November 13, 2008

After-school chores

If you looked at the child in this picture, would you say it’s a girl or a boy?
She’s a girl, four years old, named Sibahle. (For about six months I was convinced she was a he until she got sick and came into the clinic and I saw her medical records.) In this picture she is engaged in a daily ritual at Itipini, hauling water home for all the usual needs: washing, cooking, drinking, bathing, etc.

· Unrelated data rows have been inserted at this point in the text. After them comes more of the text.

(* ===== verification/TunnelRender.v ===== *)
(** Native rendering of tunnel plans:
    crates/common/src/network/network_runtime_render.rs (overrides apart, which
    are in OpenvpnOverride) and [validate_tunnel_link_local_addresses] of
    network_planner.rs.

    Commands are argument vectors, a path is its text.  [sha256] is the hash of
    the [sha2] crate; a [Uuid] is its 128-bit value. *)

From S2P Require Import Prelude RustStd Net TunnelModels OpenvpnOverride NetworkPlanner.

Open Scope Z_scope.

Abbreviation Uuid := Z (only parsing).
Abbreviation argv := (list str) (only parsing).

(** * Paths and devices *)

(** [value.replace('\\', "\\\\").replace('"', "\\\"")]. *)
Definition escape_quoted (value : str) : str :=
  concat (map (fun c => if (c =? 92) || (c =? 34) then [92; c] else [c]) value).

Definition openvpn_config_path_value (path : str) : planned str :=
  reject_if (existsb is_control path) InvalidRuntimeTunnelConfigPath;;
  Ok ([34] ++ escape_quoted path ++ [34]).

(** [Path::join] of a relative name. *)
Definition path_join (dir : str) (name : string) : str := dir ++ lit "/" ++ lit name.

Definition tunnel_iproute2_mode (plan : TunnelPlan) : planned str :=
  match plan_kind plan with
  | Gre => Ok (lit "gre")
  | Gre6 => Ok (lit "ip6gre")
  | Ipip => Ok (lit "ipip")
  | Sit => Ok (lit "sit")
  | Fou => Ok (fou_linux_tunnel_mode (fou_tunnel_kind (rc_fou (plan_runtime_control plan))))
  | _ => Err UnsupportedRuntimeManagerTunnelKind
  end.

Definition plan_fou (plan : TunnelPlan) : RuntimeTunnelFouOptions := rc_fou (plan_runtime_control plan).

Definition fou_underlay_is_ipv6 (plan : TunnelPlan) : bool :=
  bool_decide (underlay_family (fou_tunnel_kind (plan_fou plan)) = Ipv6).

Definition build_ip_tunnel_argv (base : argv) (action : str) (plan : TunnelPlan) (endpoint : TunnelEndpointConfig) :
    planned argv :=
  mode ← tunnel_iproute2_mode plan;
  let '(object, mode_option) :=
    match plan_kind plan with
    | Fou | Gre6 => (lit "link", lit "type")
    | _ => (lit "tunnel", lit "mode")
    end in
  Ok (base ++ [object; action]
      ++ (if str_eqb mode (lit "ip6gre") then [lit "dev"] else [])
      ++ [plan_interface_name plan; mode_option; mode; lit "remote"; e_remote_underlay endpoint]
      ++ match e_local_underlay endpoint with Some local => [lit "local"; local] | None => [] end
      ++ [lit "ttl"; lit "255"]
      ++ (if kind_is (plan_kind plan) Fou
          then [lit "encap"; lit "fou"; lit "encap-sport"; lit "auto"; lit "encap-dport";
                to_string (fou_peer_port (plan_fou plan))]
               ++ (if fou_underlay_is_ipv6 plan then [lit "encap-udp6-csum"] else [])
          else [])).

Definition build_fou_listener_argv (base : argv) (action : str) (plan : TunnelPlan) : argv :=
  base ++ (if fou_underlay_is_ipv6 plan then [lit "-6"] else [])
  ++ [lit "fou"; action; lit "port"; to_string (fou_port (plan_fou plan))]
  ++ (if str_eqb action (lit "add")
      then [lit "ipproto"; to_string (ip_protocol (fou_tunnel_kind (plan_fou plan)))] else []).

(** * Addresses *)

Definition tunnel_endpoint_address_pairs (plan : TunnelPlan) (endpoint : TunnelEndpointConfig) : list (str * str * Z) :=
  map (fun p => match e_side endpoint with
                | SideLeft => (left p, right p, prefix_len p)
                | SideRight => (right p, left p, prefix_len p)
                end)
    (option_list (plan_ipv4_tunnel plan) ++ option_list (plan_ipv6_tunnel plan)).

Girls begin to learn to carry water at age four and Sibahle’s jug is much smaller than what other children carry. These girls, for instance, are in about sixth grade and get the full-sized buckets, which weigh about 40 pounds.
I took the picture of Sibahle the other week because I was struck by what I saw. Here was a young child, small and underweight for her age, struggling under the weight of her jug. She made it about ten feet, stopped for a rest, and then carried on another ten feet. She had a long way to go. And she has this to look forward to, several times a day, every day, for the rest of her life.

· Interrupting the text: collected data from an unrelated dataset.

(** The last address stays inside the family. *)
Lemma net_broadcast_range (n : IpNet) :
  net_network n <= net_broadcast n < 2 ^ ip_width (net_is_v4 n).
Proof.
  rewrite net_broadcast_eq. pose proof (net_size_pos n) as Hk. pose proof (net_network_range n) as Hr.
  pose proof (net_prefix_range n) as Hp. split; [lia|].
  assert (2 ^ net_host_bits n | 2 ^ ip_width (net_is_v4 n)) as Hd.
  { exists (2 ^ net_prefix_len n). unfold net_host_bits.
    rewrite <- Z.pow_add_r by lia. f_equal. lia. }
  pose proof (aligned_next _ _ _ Hk (net_network_aligned n) Hd). lia.
Qed.

Lemma width_fits (ipv4 : bool) : 2 ^ ip_width ipv4 - 1 <= u128_max.
Proof. destruct ipv4; vm_compute; discriminate. Qed.

Lemma network_interval_ok (n : IpNet) : interval_ok (network_interval n).
Proof.
  unfold interval_ok, network_interval. cbn. pose proof (net_broadcast_range n).
  pose proof (net_network_range n). pose proof (width_fits (net_is_v4 n)). lia.
Qed.

Lemma merged_intervals_spec (occupied : list IpNet) (ipv4 : bool) :
  StronglySorted start_le (merged_intervals occupied ipv4) /\
  Forall interval_ok (merged_intervals occupied ipv4) /\
  forall x, covered (merged_intervals occupied ipv4) x <->
    exists n, In n occupied /\ net_is_v4 n = ipv4 /\ net_network n <= x <= net_broadcast n.
Proof.
  unfold merged_intervals.
  set (l := map network_interval _). set (sorted := merge_sort pair_le l).
  assert (Hp : sorted ≡ₚ l) by apply merge_sort_Permutation.
  assert (Hok : Forall interval_ok sorted).
  { rewrite Hp. unfold l. apply Forall_map, Forall_forall. intros n _. apply network_interval_ok. }
  destruct (merge_fold [] sorted Hok (sort_starts l)) as (Hc & Ho & Hs);
    [constructor|constructor|intros; constructor|].
  split; [by apply sorted_rev|]. split; [by apply Forall_rev|]. intros x.
  transitivity (covered sorted x).
  { assert (covered (rev (foldl merge_step [] sorted)) x <-> covered (foldl merge_step [] sorted) x) as ->.
    { unfold covered. by setoid_rewrite <- in_rev. }
    rewrite Hc. split; [intros [(? & ? & [] & _)|?]; done|by right]. }
  unfold covered. setoid_rewrite <- list_elem_of_In. setoid_rewrite Hp.
  setoid_rewrite list_elem_of_In. unfold l. split.
  - intros (a & b & Hin & Hr). apply in_map_iff in Hin as (n & [= <- <-] & Hn).
    apply filter_In in Hn as [Hn Hv]. apply eqb_prop in Hv. by exists n.
  - intros (n & Hn & Hv & Hr). exists (net_network n), (net_broadcast n). split; [|done].
    apply in_map_iff. exists n. split; [done|]. apply filter_In. split; [done|].
    rewrite Hv. apply eqb_reflx.
Qed.

Lemma block_free_unoccupied (occupied : list IpNet) (ipv4 : bool) h c :
  block_free h (merged_intervals occupied ipv4) c <-> unoccupied occupied ipv4 h c.
Proof.
  unfold block_free, unoccupied. destruct (merged_intervals_spec occupied ipv4) as (_ & _ & Hc).
  setoid_rewrite Hc. naive_solver.
Qed.

Lemma net_trunc_broadcast (n : IpNet) : net_broadcast (net_trunc n) = net_broadcast n.
Proof.
  rewrite !net_broadcast_eq, net_trunc_network. unfold net_host_bits.
  by rewrite net_trunc_family, net_trunc_prefix.
Qed.

Lemma resolve_from_pool_eq text (pool : IpNet) prefix occupied :
  is_empty (trim text) = false -> net_parse (trim text) = Some pool ->
  0 <= net_prefix_len pool <= prefix -> prefix < ip_width (net_is_v4 pool) ->
  let h := ip_width (net_is_v4 pool) - prefix in
  resolve_from_pool (Some text) prefix occupied (net_is_v4 pool) =
  start ← first_free_subnet (net_network pool) (net_broadcast pool) (2 ^ h - 1)
            (merged_intervals occupied (net_is_v4 pool));
  Ok (mkPair (format_address (first_host start prefix (net_is_v4 pool)) (net_is_v4 pool))
        (format_address (first_host start prefix (net_is_v4 pool) + 1) (net_is_v4 pool)) prefix).
Proof.
  intros He Hp Hpre Hw h. unfold resolve_from_pool. rewrite He. cbn. rewrite Hp. cbn.
  rewrite net_trunc_family, eqb_reflx. cbn. rewrite net_trunc_prefix.
  rewrite (proj2 (Z.ltb_ge prefix (net_prefix_len pool))) by lia.
  rewrite net_trunc_network, net_trunc_broadcast, host_mask_eq; [done|].
  unfold h, ip_width in *. destruct (net_is_v4 pool); lia.
Qed.

Lemma first_host_in start prefix ipv4 :
  0 <= prefix < ip_width ipv4 ->
  start <= first_host start prefix ipv4 < start + 2 ^ (ip_width ipv4 - prefix) - 1.
Proof.
  intros Hp. unfold first_host, ip_width in *. destruct ipv4; cbn [andb].
  - destruct (prefix <? 31) eqn:E; bools.
    + assert (2 ^ 2 <= 2 ^ (32 - prefix)) by (apply Z.pow_le_mono_r; lia). lia.
    + replace prefix with 31 by lia. lia.
  - assert (2 ^ 1 <= 2 ^ (128 - prefix)) by (apply Z.pow_le_mono_r; lia). lia.
Qed.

It is cliche to talk about the challenge of carrying water in Africa (and parts of Alaska and the Canadian north, lest we forget the unequal access to resources in our own home countries). I see people doing it all the time and only occasionally, like with this picture of Sibahle, do I stop to seriously consider it. Have you ever carried water on your head? I have. What strikes me every time I try it is how much of a strain it is on my neck and shoulders and back. I can feel the pressure and it starts hurting right away. No wonder so many women come into the clinic looking for pain pills.

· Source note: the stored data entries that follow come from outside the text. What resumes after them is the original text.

(** The addresses an accepted plan puts on the two ends of a link, the
    primary pairs and every additional line, are pairwise distinct, and the
    additional lines are canonical: planning them again returns them unchanged. *)
Theorem plan_addresses_distinct uuid_parses json_f64 input plan :
  plan_tunnel uuid_parses json_f64 input = Some (Ok plan) ->
  NoDup (plan_addresses plan) /\
  canonical_additional_addresses (plan_additional_addresses plan) (plan_ipv4_tunnel plan) (plan_ipv6_tunnel plan)
  = Ok (plan_additional_addresses plan).
Proof.
  intros (parts & lc & rc & Hp & ->)%plan_tunnel_inv. apply plan_parts_ok in Hp.
  pose proof (pair_texts_distinct _ _ _ (ok_ipv4 _ _ _ Hp) (ok_ipv6 _ _ _ Hp)) as Hn.
  destruct (canonical_additional_spec _ _ _ _ (ok_additional _ _ _ Hp)) as [Hd Hi].
  split; [by apply Hd|exact Hi].
Qed.

(** * Concrete plans *)

(** A WireGuard link with an IPv4 pair and one more address per end. *)
Definition sample_input (kind : TunnelKind) (local : option str) : TunnelPlanInput :=
  mkPlanInput (lit "edge to core") (lit "wg0") kind control_default topology_default (lit "edge") (lit "core")
    (lit "203.0.113.9") local (lit "198.51.100.7") None [] [] (Some (mkPair (lit "10.0.0.1") (lit "10.0.0.2") 30)) None None
    (mkExtras (mkExtra [lit " 10.1.0.1/24"] [lit "FD00::1/64"]) (mkExtra [] [lit "fd00:0::2/64"])) false Ipv4 100 false
    (Some 1420) (Some 1420) None.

But what I found myself thinking of when I saw Sibahle on this particular day was all things children in the rich world get to do because they don’t have to carry water every day. They read books, play sports, do their homework, and just generally enrich their lives (though a fair amount of them fill that time with a lot of TV-watching and internet-surfing). I’m all for “character”-building chores (in the abstract only, of course, when it involves me) but when chores take over one’s entire existence some sort of line has been crossed, I think. And that’s just one of the many tragedies of daily life here.

It’s not only girls who have to get water. Sometimes boys do as well, though the ones in this picture got a cart to help out. It’s not clear how much it helped them on this hill, though.